====== AVAILABLE DATA ======

Lemma server_serving c c' server : Serving c c' -> Server c server -> Server c' server.
Proof. intros (_ & E & _) Hs interfaces n i H1 H2. rewrite E. by eapply Hs. Qed.

Lemma compileScopesFrom_serving device interfaces i scopes relays used c :
  Sound c -> Server c (device, Some interfaces) -> (forall relay, relay ∈ relays -> Relaying (ifaces c) relay) ->
  wp (compileScopesFrom device interfaces i scopes relays used) (fun _ => Serving c) c.
Proof.
  revert i used c. induction scopes as [|scope scopes IH]; intros i used c Hs Hsrv Hrel; simpl; [by wp_walk|].
  wp_step. eapply wp_mono; [by apply compileRelayedScope_serving|]. intros used' c' Hc. pose proof Hc as (Hs' & Hi & _).
  eapply wp_mono; [apply IH; [done|by apply (server_serving c)|by rewrite Hi]|]. intros ? c''. by apply serving_trans.
Qed.

Lemma compileServersFrom_serving servers relays used c :
  Sound c -> Forall (Server c) servers -> (forall relay, relay ∈ relays -> Relaying (ifaces c) relay) ->
  wp (compileServersFrom servers relays used) (fun _ => Serving c) c.
Proof.
  revert used c. induction servers as [|[device interfaces] servers IH]; intros used c Hs Hsrv Hrel; simpl; [by wp_walk|].
  apply Forall_cons in Hsrv as [Hd Hsrv]. wp_step. apply (wp_mono _ (fun _ => Serving c)).
  - destruct interfaces; [|by wp_walk]. destruct (config.dvDHCPConfig device); [|by wp_walk].
    by apply compileScopesFrom_serving.
  - intros used' c' Hc. pose proof Hc as (Hs' & Hi & _).
    eapply wp_mono; [apply IH; [done| |by rewrite Hi]|].
    + eapply Forall_impl; [done|]. intros s. by apply server_serving.
    + intros ? c''. by apply serving_trans.
Qed.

======

> [WHAT YOU WILL DO]:
Each line of the records, from the opening one through the line holding "by apply server_serving.", should be restated word for word, with nothing else in the answer.

> [EXERCISE RESULT]:
Lemma server_serving c c' server : Serving c c' -> Server c server -> Server c' server.
Proof. intros (_ & E & _) Hs interfaces n i H1 H2. rewrite E. by eapply Hs. Qed.

Lemma compileScopesFrom_serving device interfaces i scopes relays used c :
  Sound c -> Server c (device, Some interfaces) -> (forall relay, relay ∈ relays -> Relaying (ifaces c) relay) ->
  wp (compileScopesFrom device interfaces i scopes relays used) (fun _ => Serving c) c.
Proof.
  revert i used c. induction scopes as [|scope scopes IH]; intros i used c Hs Hsrv Hrel; simpl; [by wp_walk|].
  wp_step. eapply wp_mono; [by apply compileRelayedScope_serving|]. intros used' c' Hc. pose proof Hc as (Hs' & Hi & _).
  eapply wp_mono; [apply IH; [done|by apply (server_serving c)|by rewrite Hi]|]. intros ? c''. by apply serving_trans.
Qed.

Lemma compileServersFrom_serving servers relays used c :
  Sound c -> Forall (Server c) servers -> (forall relay, relay ∈ relays -> Relaying (ifaces c) relay) ->
  wp (compileServersFrom servers relays used) (fun _ => Serving c) c.
Proof.
  revert used c. induction servers as [|[device interfaces] servers IH]; intros used c Hs Hsrv Hrel; simpl; [by wp_walk|].
  apply Forall_cons in Hsrv as [Hd Hsrv]. wp_step. apply (wp_mono _ (fun _ => Serving c)).
  - destruct interfaces; [|by wp_walk]. destruct (config.dvDHCPConfig device); [|by wp_walk].
    by apply compileScopesFrom_serving.
  - intros used' c' Hc. pose proof Hc as (Hs' & Hi & _).
    eapply wp_mono; [apply IH; [done| |by rewrite Hi]|].
    + eapply Forall_impl; [done|]. intros s. by apply server_serving.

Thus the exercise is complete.